Natalia studied how to use satellite images for delineating key migratory habitats using the example of spring migration of Bewick’s Swan in Eurasian steppe (fig. 1). To overcome the limitation related to satellite image availability, Natalia used snow melt as a synchronizing point. In practice, specific dates on which the swans appear at one or another area do not really matter because the birds will move farther north as soon as ice-free water and food become available there. In other words, they arrive soon after snow melt and stay a couple of weeks until more northern areas become snow-free.

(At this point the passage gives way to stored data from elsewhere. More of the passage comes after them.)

(** What [request.json()] resolves to ([const body: SafetyCheckRequest]). *)
Inductive JsonBody : Type :=
| BodyNull
| BodyObject (body_latitude body_longitude : Handler.JsValue)
             (body_areaName : option string).

Record NextRequest : Type := {
  json : Thrown + JsonBody
}.

(** [typeof v === 'number']. *)
Definition is_number (v : Handler.JsValue) : bool :=
  match v with Handler.JNumber _ => true | _ => false end.

(** The number a validated coordinate is. *)
Definition number_of (v : Handler.JsValue) : Q :=
  match v with Handler.JNumber q => q | _ => 0 end.

Record AuditLocation : Type := {
  audit_latitude : Q;
  audit_longitude : Q;
  audit_areaName : string
}.

Record Analysis : Type := {
  areaType : string;
  analysis_timeOfDay : string;
  weatherConditions : string;
  footTraffic : string
}.

(** [EmergencyContact] ([lib/types/index.ts], lines 194-198). *)
Record EmergencyContact : Type := {
  contact_name : string;
  phone : string;
  contact_type : string
}.

(** One element of [workflowStages]. *)
Record Stage : Type := {
  stage : Z;
  stage_name : string;
  stage_status : string;
  note : string;
  stage_timestamp : Z
}.

(** [SafetyAuditData] (lines 164-192); [riskFactors] is always [[]]. *)
Record SafetyAuditData : Type := {
  audit_location : AuditLocation;
  analysis : Analysis;
  riskFactors : list (string * string * string);
  audit_recommendations : option Json.Value;
  emergencyContacts : list EmergencyContact;
  assessedBy : string;
  assessmentTime : Z;
  workflowStages : list Stage
}.

(** [SafetyCheckResponse] (lines 151-162), with [auditReport.jsonData] as
    [jsonData]. *)
Record SafetyCheckResponse : Type := {
  riskLevel : option Json.Value;
  riskScore : option Json.Value;
  safety_message : option Json.Value;
  recommendations : option Json.Value;
  workflowId : string;
  checkedAt : Z;
  jsonData : SafetyAuditData
}.

Definition NextResponse : Type := Response SafetyCheckResponse.

Definition unauthorized : NextResponse :=
  {| body := Failure "UNAUTHORIZED"
               "You must be signed in to use the safety check feature";
     status := 401; headers := [] |}.

Definition rate_limit_exceeded (sv : Services) (rateLimit : RateLimit) : NextResponse :=
  {| body := Failure "RATE_LIMIT_EXCEEDED"
               ("Rate limit exceeded. You can make 10 safety checks per hour. Try again at "
                ++ toLocaleTimeString (base sv) (resetTime rateLimit) ++ ".");
     status := 429;
     headers := [("X-RateLimit-Limit", "10");
                 ("X-RateLimit-Remaining", "0");
                 ("X-RateLimit-Reset", Z_toString (resetTime rateLimit))] |}.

Natalia used daily MODIS data to identify where snow melted each year in different parts of the swan’s migratory flyways and then filtered Landsat images using that information. This allowed her to combine Landsat images for all migration areas from different years at the same phenological phase. This approach made it possible to produce accurate and detailed landscape maps demonstrating what environmental conditions prevailed at stopovers at exactly the time when the swans were present. With these maps species distribution modeling can delineate key swan’s habitats.

Fig.2 Key habitats during summer
Fig.2 Key habitats during summer

The maps have revealed the critical landscape feature important to the birds: numerous local depressions scattered across croplands (fig. 2). In summer these appear as a part of the agricultural landscape (only the smallest, lowermost places may not be ploughed and get overgrown with wildflowers) and are hardly detectable (fig. 3, e) on satellite images. In spring, however, they accumulate melted water to become shallow temporary water bodies (fig. 3, a-c). These flooded depressions provide migratory birds with food and refuge so that the waterfowl do not need to move between roosting and feeding sites. They are also available 10-15 days before ice-out on lakes, allowing birds to migrate and potentially reach breeding grounds earlier.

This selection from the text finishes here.